Your 8-Step Financial Priorities Checklist!

Designed to answer the question: “Where should I be putting my money right now?”

Why Order Matters in Your Financial Journey

If you don’t have order, in your finances or in life in general, then chaos typically sets in.

That’s where the Financial Order of Operations comes in.

Think of it as your personal financial roadmap.

Just like you wouldn’t start building a house without a solid foundation, you shouldn’t be investing in a brokerage account while your credit cards are racking up 20%+ interest or your employer’s 401(k) match is going untouched.

So, what’s the right way to go about this? Let’s dig in!

My Revised Version “Prioritizing long-term retirement savings” in JPMorgan’s Guide to Retirement

Step 1: Establish Your Emergency Reserve

This is your financial “cushion”.

People often neglect this step or think they can get by with a minimal amount of money off to the side.

Before going wild with your investing or paying down debt, it’s incredibly important to establish your emergency reserve.

This is your financial shock absorber—3 to 6 months of living expenses in a high-yield savings account—so when life inevitably happens (and it always does), those curveballs don’t turn into financial crises (aka credit card debt or personal loans).

Step 2: Maximize Employer Retirement Match Contributions

Let’s take our free money people!

Once your emergency reserve is in place, the next priority has to be taking full advantage of any employer match in your retirement plan.

If your employer is offering a 3% or 4% match and you’re not contributing enough to get it, you’re essentially saying “no thanks” to free money and a 100% return on your money.

You absolutely have to contribute enough to max out your match.

Step 3: Eliminate High-Interest Debt

Now it's time to go after high-interest debt!

Credit cards, private student loans, or any debt with interest north of 7 to 8% should be tackled next.

The “guaranteed” return of paying down this debt and foregoing this interest rate often outweighs what you'd earn investing elsewhere in your retirement and other investment accounts.

Step 4: Maximize HSA Contributions

After the essentials and the high-interest risks are handled, the focus shifts to long-term wealth building—and tax efficiency.

This one is often overlooked, but if you already utilize a High-Deductible Health Plan (HDHP), you should consider contributing to a Health Savings Account (HSA), which offers “triple tax” benefits.

If you have the option of an HDHP at work and don’t heavily utilize health care services, a lower-premium, higher-deductible health plan can make a lot of sense. Especially, considering that employers will often contribute to HSAs on your behalf.
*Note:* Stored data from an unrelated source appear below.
(** The sort of well-formed input. *)
Lemma sorted_run adapters : let bn := map named adapters in
  NoDup (map fst bn) -> closed_in bn bn -> Forall (fun a => nonempty (pa_name a) = true) adapters ->
  exists indegree ordered, sort_inv bn indegree [] ordered /\
    topologically_sorted adapters =
      if negb (length ordered =? length bn)%nat
      then Err (PlanError.new ("adapter dependency cycle: " +:+
                  join ", " (map fst (List.filter (fun e => (0 <? e.2)%nat) indegree))))
      else Ok (map snd ordered).
Proof.
  intros bn Hnd Hc Hne. destruct (sort_run bn Hnd Hc) as (deps & indegree & Hl & indegree' & ordered & Hs & Hinv).
  exists indegree', ordered. split; [done|]. unfold topologically_sorted.
  assert (name_adapters [] adapters = Ok bn) as -> by (apply name_adapters_Ok; [constructor|done]).
  cbn [mbind result_bind]. rewrite Hl. cbn [mbind result_bind]. fold (first_ready bn indegree). by rewrite Hs.
Qed.

(** ** Properties *)

Definition requirements_met (before : list PlanAdapter) (a : PlanAdapter) : Prop :=
  forall r, r ∈ pa_requires a -> exists b, b ∈ before /\ pa_name b = r.

(** [a] comes before [b] in [l]. *)
Definition precedes {A} (l : list A) (a b : A) : Prop := exists l1 l2, l = l1 ++ a :: l2 /\ b ∈ l2.

(** Every adapter comes after those it requires. *)
Definition dependency_order (l : list PlanAdapter) : Prop :=
  forall before a after, l = before ++ a :: after -> requirements_met before a.

Fixpoint index_from (i : nat) (l : list (string * PlanAdapter)) (n : string) : nat :=
  match l with [] => i | e :: l' => if e.1 =?s n then i else index_from (S i) l' n end.

Lemma position_of_index l n : position_of l n = index_from 0 l n.
Proof.
  unfold position_of. generalize 0. induction l as [|e l IH]; intros i; simpl; [done|].
  by destruct (e.1 =?s n).
Qed.

Lemma index_from_ge l n : forall i, i <= index_from i l n.
Proof. induction l as [|e l IH]; intros i; simpl; [lia|]. destruct (e.1 =?s n); [lia|]. specialize (IH (S i)). lia. Qed.

Lemma index_precedes l a b : NoDup (map pa_name l) -> a ∈ l -> b ∈ l -> a <> b -> forall i,
  index_from i (map named l) (pa_name a) <= index_from i (map named l) (pa_name b) -> precedes l a b.
Proof.
  induction l as [|x l IH]; [by intros _ ?%not_elem_of_nil|].
  intros [Hx Hnd]%NoDup_cons [->|Ha]%elem_of_cons [->|Hb]%elem_of_cons Hab i; simpl; [done| | |].
  - intros _. by exists [], l.
  - rewrite eqb_s_refl. assert (pa_name x =?s pa_name a = false) as ->.
    { apply eqb_s_false. intros Heq. apply Hx. rewrite Heq. apply list_elem_of_fmap. by exists a. }
    pose proof (index_from_ge (map named l) (pa_name a) (S i)). lia.
  - assert (Hne : forall y, y ∈ l -> pa_name x =?s pa_name y = false).
    { intros y Hy. apply eqb_s_false. intros Heq. apply Hx. rewrite Heq. apply list_elem_of_fmap. by exists y. }
    rewrite !Hne by done. intros H. destruct (IH Hnd Ha Hb Hab _ H) as (l1 & l2 & -> & Hin). by exists (x :: l1), l2.
Qed.

Lemma sub_named adapters ordered : (forall e, e ∈ ordered -> e ∈ map named adapters) ->
  ordered = map named (map snd ordered).
Proof.
  intros H. induction ordered as [|e l IH]; [done|]. simpl. f_equal.
  - destruct (proj1 (list_elem_of_fmap _ _ _) (H e (list_elem_of_here _ _))) as (a & -> & _). done.
  - apply IH. intros e' He'. apply H, elem_of_cons. by right.
Qed.

Lemma met_requirements before a : met (map fst (map named before)) (named a) <-> requirements_met before a.
Proof.
  rewrite named_names. unfold met, requirements_met. simpl. setoid_rewrite requires_of_elem.
  setoid_rewrite list_elem_of_fmap. split; intros H r Hr; destruct (H r Hr) as (b & ? & ?); eauto.
Qed.

Lemma sorted_sound (adapters ordered : list PlanAdapter)
  (H : topologically_sorted adapters = Ok ordered) :
  ordered ≡ₚ adapters /\
  forall before a after, ordered = before ++ a :: after ->
    requirements_met before a /\
    forall b, b ∈ after -> requirements_met before b -> precedes adapters a b.
Proof.
  destruct (sorted_ok_inv _ _ H) as (Hnd & Hc & Hne).
  destruct (sorted_run _ Hnd Hc Hne) as (indegree & o & Hinv & Heq). rewrite H in Heq.
  destruct (negb _) eqn:Hlen; [done|]. injection Heq as ->.
  pose proof (sub_named _ _ (inv_sub _ _ _ _ Hinv)) as Ho. set (ordered := map snd o) in *.
  assert (Hno : NoDup (map pa_name ordered)).
  { pose proof (inv_nodup _ _ _ _ Hinv) as Hn. simpl in Hn. by rewrite app_nil_r, Ho, named_names in Hn. }
  assert (Hperm : ordered ≡ₚ adapters).
  { apply submseteq_length_Permutation.
    - apply NoDup_submseteq; [by apply NoDup_fmap_1 in Hno|]. intros a Ha.
      assert (Hin : named a ∈ o) by (rewrite Ho; by apply list_elem_of_fmap_2).
      apply (inv_sub _ _ _ _ Hinv) in Hin. apply list_elem_of_fmap in Hin as (a' & Heq & Ha'). by injection Heq as _ ->.
    - unfold ordered. rewrite length_map. rewrite length_map in Hlen.
      destruct (length o =? length adapters)%nat eqn:?; [lia|done]. }
  split; [exact Hperm|]. intros before a after Heq.
  assert (Hsplit : o = map named before ++ named a :: map named after) by (rewrite Ho, Heq, map_app; done).
  destruct (inv_greedy _ _ _ _ Hinv _ _ _ Hsplit) as [Hmet Hfirst].
  split; [by apply met_requirements|]. intros b Hb Hbmet.
  assert (Hba : a ∈ adapters /\ b ∈ adapters).
  { rewrite <-Hperm, Heq. rewrite !elem_of_app, !elem_of_cons. tauto. }
  rewrite Heq in Hno. rewrite map_app in Hno. simpl in Hno. apply NoDup_app in Hno as (_ & Hd & Hno).
  apply NoDup_cons in Hno as [Ha _].
  apply (index_precedes _ a b) with (i := 0); [by rewrite <-named_names|tauto|tauto| |].
  - intros <-. apply Ha. by apply list_elem_of_fmap_2.
  - rewrite <-!position_of_index. apply (Hfirst (named b)); [apply list_elem_of_fmap_2; tauto| |by apply met_requirements].
    intros Hin. apply list_elem_of_fmap in Hin as (b' & Hbb & Hin). injection Hbb as _ <-.
    apply (Hd (pa_name b)); [by apply list_elem_of_fmap_2|]. apply elem_of_cons. right. by apply list_elem_of_fmap_2.
Qed.

(** What is left when the loop stops short: names that each wait for another of them. *)
Lemma sort_left adapters indegree o : let bn := map named adapters in
  NoDup (map fst bn) -> closed_in bn bn -> sort_inv bn indegree [] o ->
  let left := map fst (List.filter (fun e => (0 <? e.2)%nat) indegree) in
  (forall n, n ∈ left <-> n ∈ map pa_name adapters /\ n ∉ map fst o) /\
  (forall n, n ∈ left -> exists a r, a ∈ adapters /\ pa_name a = n /\ r ∈ pa_requires a /\ r ∈ left).
Proof.
  intros bn Hnd Hc Hinv left.
  assert (Hleft : forall n, n ∈ left <-> n ∈ map pa_name adapters /\ n ∉ map fst o).
  { intros n. unfold left. transitivity (bhas n indegree = true /\ cnt indegree n <> 0).
    - rewrite list_elem_of_fmap. split.
      + intros ([k c] & -> & He). apply list_elem_of_In, filter_In in He as [He Hc0]. apply list_elem_of_In in He.
        simpl in *. pose proof (bget_In _ _ _ (inv_sorted _ _ _ _ Hinv) He) as Hg. unfold bhas, cnt. rewrite Hg.
        simpl. split; [done|lia].
      + unfold bhas, cnt. destruct (indegree @@ n) as [c|] eqn:Hg; [|by intros [? _]]. simpl. intros [_ Hc0].
        exists (n, c). split; [done|]. apply list_elem_of_In, filter_In. simpl. split; [|lia].
        apply list_elem_of_In. by apply bget_Some_In.
    - rewrite (inv_dom _ _ _ _ Hinv). unfold bn. rewrite named_names. split.
      + intros [Hn H0]. split; [done|]. intros Ho. rewrite <-named_names in Hn.
        apply list_elem_of_fmap in Hn as (e & -> & He). apply H0. apply (inv_zero _ _ _ _ Hinv e He).
        simpl. by rewrite app_nil_r.
      + intros [Hn Ho]. split; [done|]. intros H0. rewrite <-named_names in Hn.
        apply list_elem_of_fmap in Hn as (e & -> & He). apply Ho. apply (inv_zero _ _ _ _ Hinv e He) in H0.
        simpl in H0. by rewrite app_nil_r in H0. }
  split; [exact Hleft|]. intros n Hn. pose proof Hn as [Hin Hno]%Hleft.
  apply list_elem_of_fmap in Hin as (a & -> & Ha). 
  assert (He : named a ∈ bn) by (by apply list_elem_of_fmap_2).
  assert (Hm : missing (map fst o) (named a) <> 0).
  { rewrite <-(inv_cnt _ _ _ _ Hinv (named a) He). intros H0. apply Hno.
    apply (inv_zero _ _ _ _ Hinv (named a) He) in H0. simpl in H0. by rewrite app_nil_r in H0. }
  unfold missing in Hm. destruct (List.filter _ (requires_of (named a).2)) as [|r k] eqn:Hf; [done|].
  assert (Hr : In r (r :: k)) by by left. rewrite <-Hf in Hr. apply filter_In in Hr as [Hr Hmem].
  apply list_elem_of_In in Hr. exists a, r. split; [done|]. split; [done|].
  split; [by apply requires_of_elem|]. apply Hleft. split.
  - rewrite <-named_names. unfold closed_in in Hc. rewrite Forall_forall in Hc. by apply (Hc _ He).
  - intros Ho. apply mem_str_true in Ho. by rewrite Ho in Hmem.
Qed.

Lemma sorted_complete (adapters order : list PlanAdapter)
  (Hnames : NoDup (map pa_name adapters)) (Hne : Forall (fun a => nonempty (pa_name a) = true) adapters)
  (Hperm : order ≡ₚ adapters) (Horder : dependency_order order) :
  exists ordered, topologically_sorted adapters = Ok ordered.
Proof.
  set (bn := map named adapters).
  assert (Hnd : NoDup (map fst bn)) by (unfold bn; by rewrite named_names).
  assert (Hc : closed_in bn bn).
  { apply Forall_forall. intros e (a & -> & Ha)%list_elem_of_fmap r Hr. unfold bn. rewrite named_names.
    rewrite <-Hperm in Ha. apply list_elem_of_split in Ha as (l1 & l2 & Heq).
    apply requires_of_elem in Hr. destruct (Horder _ _ _ Heq r Hr) as (b & Hb & <-).
    rewrite <-Hperm, Heq. apply list_elem_of_fmap_2. rewrite elem_of_app. by left. }
  destruct (sorted_run adapters Hnd Hc Hne) as (indegree & o & Hinv & ->).
  destruct (negb _) eqn:Hlen; [|eauto]. exfalso.
  pose proof (sort_left adapters indegree o Hnd Hc Hinv) as [Hleft Hcycle].
  set (left := map fst (List.filter _ _)) in *.
  assert (Hnone : forall pre suf, order = pre ++ suf -> Forall (fun a => pa_name a ∉ left) pre).
  { intros pre. induction pre as [|a pre IH] using rev_ind; intros suf Heq; [constructor|].
    rewrite <-app_assoc in Heq. specialize (IH _ Heq). apply Forall_app. split; [done|].
    constructor; [|constructor]. intros Hin. destruct (Hcycle _ Hin) as (a' & r & Ha' & Hname & Hr & Hrl).
    assert (a' = a) as ->.
    { assert (Ha : a ∈ adapters) by (rewrite <-Hperm, Heq; rewrite !elem_of_app, list_elem_of_singleton; tauto).
      assert (He : named a' = named a); [|by injection He].
      apply (by_name_unique bn Hnd); [by apply list_elem_of_fmap_2..|done]. }
    destruct (Horder _ _ _ Heq r Hr) as (b & Hb & <-). rewrite Forall_forall in IH. by apply (IH b Hb). }
  assert (Hlt : length o <> length bn) by (intros Hl; unfold bn in Hl; by rewrite Hl, Nat.eqb_refl in Hlen).
  apply Hlt. apply Nat.le_antisymm; [pose proof (inv_length _ _ _ _ Hinv) as Hle; simpl in Hle; unfold bn; lia|].
  rewrite <-(length_map fst bn), <-(length_map fst o). apply submseteq_length, NoDup_submseteq; [done|].
  intros n Hn. destruct (decide (n ∈ map fst o)) as [|Hno]; [done|]. exfalso.
  unfold bn in Hn. rewrite named_names in Hn. assert (Hin : n ∈ left) by (by apply Hleft).
  apply list_elem_of_fmap in Hn as (a & -> & Ha). rewrite <-Hperm in Ha.
  specialize (Hnone order [] (eq_sym (app_nil_r _))). rewrite Forall_forall in Hnone. by apply (Hnone a).
Qed.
No other accounts give you this kind of power..

  1. Deductible contributions

  2. Tax-deferred growth

  3. Tax-free withdrawals for qualified medical expenses

Additionally, once you reach age 65, these accounts function like any other pre-tax retirement account.
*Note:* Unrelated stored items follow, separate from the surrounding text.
(* ===== verification/IpAddr.v ===== *)
(** * IP addresses

    [installer_core/src/ipaddr.rs]: the strict IPv4 and IPv6 readers and writers of Python's
    [ipaddress], with its error texts. An address is its number, written in [u32] and [u128]. *)

From S2P Require Import Prelude Utf8 Numeric PyText.

Definition dot : Ascii.ascii := "."%char.
Definition colon : Ascii.ascii := ":"%char.

(** [text.split_once(b)]. *)
Fixpoint split_once (b : Ascii.ascii) (s : string) : option (string * string) :=
  match s with
  | EmptyString => None
  | String a s' =>
      if Ascii.eqb a b then Some (EmptyString, s')
      else '(x, y) ← split_once b s'; Some (String a x, y)
  end.

Definition repr_in (err text : string) : string := err +:+ " in " +:+ py_repr text.

(** ** IPv4 *)

(** The four bytes of a [u32], the most significant first. *)
Definition be_bytes (value : N) : list N :=
  [(value / 2 ^ 24) mod 256; (value / 2 ^ 16) mod 256; (value / 2 ^ 8) mod 256; value mod 256]%N.

Definition ipv4_str (value : N) : string := join "." (map fmt_N (be_bytes value)).

Definition starts_with_zero (s : string) : bool :=
  match s with String a _ => Ascii.eqb a "0"%char | EmptyString => false end.

Definition parse_octet (octet : string) : result string N :=
  if str_empty octet then Err "Empty octet not permitted"
  else if negb (forallb_s is_digit octet) then Err ("Only decimal digits permitted in " +:+ py_repr octet)
  else if (3 <? String.length octet)%nat then Err ("At most 3 characters permitted in " +:+ py_repr octet)
  else if negb (octet =?s "0") && starts_with_zero octet
  then Err ("Leading zeros are not permitted in " +:+ py_repr octet)
  else
    let value := default 0%N (digits_val 10 octet) in
    if (255 <? value)%N then Err ("Octet " +:+ fmt_N value +:+ " (> 255) not permitted") else Ok value.

(** [value << 8 | parsed] in [u32], octet by octet. *)
Fixpoint ipv4_octets (text : string) (octets : list string) (value : N) : result string N :=
  match octets with
  | [] => Ok value
  | octet :: rest =>
      parsed ← map_err (fun err => repr_in err text) (parse_octet octet);
      ipv4_octets text rest (N.lor ((N.shiftl value 8) mod 2 ^ 32) parsed)
  end.

Definition ipv4_int (text : string) : result string N :=
  if str_empty text then Err "Address cannot be empty" else
  let octets := split_byte dot text in
  if negb (length octets =? 4)%nat then Err ("Expected 4 octets in " +:+ py_repr text)
  else ipv4_octets text octets 0.

Definition unexpected_slash (text : string) : string := "Unexpected '/' in " +:+ py_repr text.

Definition ipv4_address (text : string) : result string string :=
  if contains_s "/" text then Err (unexpected_slash text) else ipv4_str <$> ipv4_int text.

(** ** IPv6 *)

Definition is_hexdigit (a : Ascii.ascii) : bool :=
  let n := Ascii.N_of_ascii a in
  is_digit a || ((97 <=? n) && (n <=? 102))%N || ((65 <=? n) && (n <=? 70))%N.

Definition parse_hextet (part : string) : result string N :=
  if negb (forallb_s is_hexdigit part) then Err ("Only hex digits permitted in " +:+ py_repr part)
  else if (4 <? char_len part)%nat then Err ("At most 4 characters permitted in " +:+ py_repr part)
  else if str_empty part then Err ("invalid literal for int() with base 16: " +:+ py_repr part)
  else digits_val 16 part or_err ("invalid literal for int() with base 16: " +:+ py_repr part).

(** The part that is to be skipped: the one empty part that is neither the first nor the last. *)
Fixpoint find_skip (text : string) (index : nat) (parts : list string) (skip : option nat)
  : result string (option nat) :=
  match parts with
  | [] => Ok skip
  | part :: rest =>
      if str_empty part then
        match skip with
        | Some _ => Err ("At most one '::' permitted in " +:+ py_repr text)
        | None => find_skip text (S index) rest (Some index)
        end
      else find_skip text (S index) rest skip
  end.

(** How many parts stand before and after the skipped ones, and how many are skipped. *)
Definition layout (text : string) (parts : list string) (skip : option nat) : result string (nat * nat * nat) :=
  let n := length parts in
  let empty_at i := str_empty (default EmptyString (parts !! i)) in
  let leading := "Leading ':' only permitted as part of '::' in " +:+ py_repr text in
  let trailing := "Trailing ':' only permitted as part of '::' in " +:+ py_repr text in
  match skip with
  | Some index =>
      let hi := index in
      let lo := (n - index - 1)%nat in
      let first := empty_at 0%nat in
      let hi := if first then (hi - 1)%nat else hi in
      if first && (0 <? hi)%nat then Err leading else
      let last := empty_at (n - 1)%nat in
      let lo := if last then (lo - 1)%nat else lo in
      if last && (0 <? lo)%nat then Err trailing else
      if (8 <=? hi + lo)%nat then Err ("Expected at most 7 other parts with '::' in " +:+ py_repr text)
      else Ok (hi, lo, (8 - (hi + lo))%nat)
  | None =>
      if negb (n =? 8)%nat then Err ("Exactly 8 parts expected without '::' in " +:+ py_repr text)
      else if empty_at 0%nat then Err leading
      else if empty_at 7%nat then Err trailing
      else Ok (8, 0, 0)%nat
  end.

(** [value << n] in [u128]. *)
Definition shl128 (value : N) (n : N) : N := (N.shiftl value n) mod 2 ^ 128.

Fixpoint push_hextets (text : string) (parts : list string) (value : N) : result string N :=
  match parts with
  | [] => Ok value
  | part :: rest =>
      parsed ← map_err (fun err => repr_in err text) (parse_hextet part);
      push_hextets text rest (N.lor (shl128 value 16) parsed)
  end.

(** A dotted quad in the last place becomes two hextets. *)
Definition expand_v4 (text : string) (parts : list string) : result string (list string) :=
  match last parts with
  | Some tail =>
      if contains_s "." tail then
        v4 ← map_err (fun err => repr_in err text) (ipv4_int tail);
        Ok (removelast parts ++ [fmt_hex (N.land (N.shiftr v4 16) 0xffff); fmt_hex (N.land v4 0xffff)])
      else Ok parts
  | None => Ok parts
  end.

Definition ipv6_int (text : string) : result string N :=
  if str_empty text then Err "Address cannot be empty" else
  let parts := split_byte colon text in
  if (length parts <? 3)%nat then Err ("At least 3 parts expected in " +:+ py_repr text) else
  parts ← expand_v4 text parts;
  if (9 <? length parts)%nat then Err ("At most 8 colons permitted in " +:+ py_repr text) else
  skip ← find_skip text 1 (drop 1 (take (length parts - 1) parts)) None;
  '(hi, lo, skipped) ← layout text parts skip;
  value ← push_hextets text (take hi parts) 0;
  let value := if (skipped <? 8)%nat then shl128 value (16 * N.of_nat skipped) else 0%N in
  push_hextets text (drop (length parts - lo) parts) value.

(** The hextets of an address, the most significant first. *)
Definition hextet (value : N) (i : nat) : N := N.land (N.shiftr value (16 * N.of_nat i)) 0xffff.
Definition hextets (value : N) : list string := map (fun i => fmt_hex (hextet value i)) (rev (seq 0 8)).

(** The longest run of zero hextets, the first of the longest: its start and length. *)
Fixpoint zero_run (index : nat) (l : list string) (best_start : option nat) (best_len : nat) (start : option nat)
  (len : nat) : option nat * nat :=
  match l with
  | [] => (best_start, best_len)
  | h :: rest =>
      if h =?s "0" then
        let len := S len in
        let start := match start with None => Some index | s => s end in
        if (best_len <? len)%nat then zero_run (S index) rest start len start len
        else zero_run (S index) rest best_start best_len start len
      else zero_run (S index) rest best_start best_len None 0
  end.

(** [parts.splice(begin..end, [""])] with the empty texts that put a colon at either end. *)
Definition compress (parts : list string) (begin len : nat) : list string :=
  let fin := (begin + len)%nat in
  let tail := drop fin parts ++ (if (fin =? length parts)%nat then [EmptyString] else []) in
  (if (begin =? 0)%nat then [EmptyString] else []) ++ take begin parts ++ [EmptyString] ++ tail.

Definition ipv6_parts (parts : list string) : list string :=
  match zero_run 0 parts None 0 None 0 with
  | (Some begin, len) => if (1 <? len)%nat then compress parts begin len else parts
  | (None, _) => parts
  end.
Definition ipv6_str (value : N) : string := join ":" (ipv6_parts (hextets value)).

Definition ipv6_address (text : string) : result string string :=
  if contains_s "/" text then Err (unexpected_slash text) else
  '(address, scope) ←
    match split_once "%"%char text with
    | None => Ok (text, None)
    | Some (address, scope) =>
        if str_empty scope || contains_s "%" scope
        then Err ("Invalid IPv6 address: " +:+ dq +:+ py_repr text +:+ dq)
        else Ok (address, Some scope)
    end;
  value ← ipv6_int address;
  Ok (ipv6_str value +:+ match scope with Some s => "%" +:+ s | None => EmptyString end).

Definition ip_address (text : string) : result string string :=
  match ipv4_address text with
  | Ok s => Ok s
  | Err _ =>
      match ipv6_address text with
      | Ok s => Ok s
      | Err _ => Err (py_repr text +:+ " does not appear to be an IPv4 or IPv6 address")
      end
  end.

Example ip_a : ip_address "2001:DB8:0:0:0:0:0:1" = Ok "2001:db8::1". Proof. vm_compute. reflexivity. Qed.
Example ip_b : ip_address "::ffff:1.2.3.4" = Ok "::ffff:102:304". Proof. vm_compute. reflexivity. Qed.
Example ip_c : ip_address "0:0:0:0:0:0:0:0" = Ok "::". Proof. vm_compute. reflexivity. Qed.
Example ip_d : ip_address "1:0:0:2:0:0:3:4" = Ok "1::2:0:0:3:4". Proof. vm_compute. reflexivity. Qed.
Example ip_e : ip_address "fe80::1%eth0" = Ok "fe80::1%eth0". Proof. vm_compute. reflexivity. Qed.
Example ip_f : ipv4_address "01.1.1.1" = Err "Leading zeros are not permitted in '01' in '01.1.1.1'".
Proof. vm_compute. reflexivity. Qed.
Example ip_g : ipv6_address "1.1.1.1" = Err "At least 3 parts expected in '1.1.1.1'". Proof. vm_compute. reflexivity. Qed.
If you withdraw money from your HSA for non-medical expenses, the funds will be taxed as ordinary income—just like distributions from an IRA or 401(k).

Step 5: Maximize Employer Retirement Plan Contributions

Once you've captured employer matches, consider maximizing contributions to your workplace retirement plans up to annual limits.

In 2025, participants under the age of 50 may defer up to $23,500 into their 401(k), with catch-up contributions of an additional $7,500 for those over 50.

New this year, participants between the ages of 60-63 may contribute an additional super catch-up contribution of $3,750 for a total of $11,250 ($7,500 + $3,750)

Note:

If your plan allows, you may be able to make additional “after-tax” contributions beyond your employee deferral. See here for more information.

Step 6: Fund Your IRAs

Individual Retirement Accounts (IRAs) are retirement accounts in your name individually, meaning they’re not tied to your employment like a 401(k) or 403(b).

IRA contribution limits in 2025 are $7,000, if under 50, or, $8,000, if over 50.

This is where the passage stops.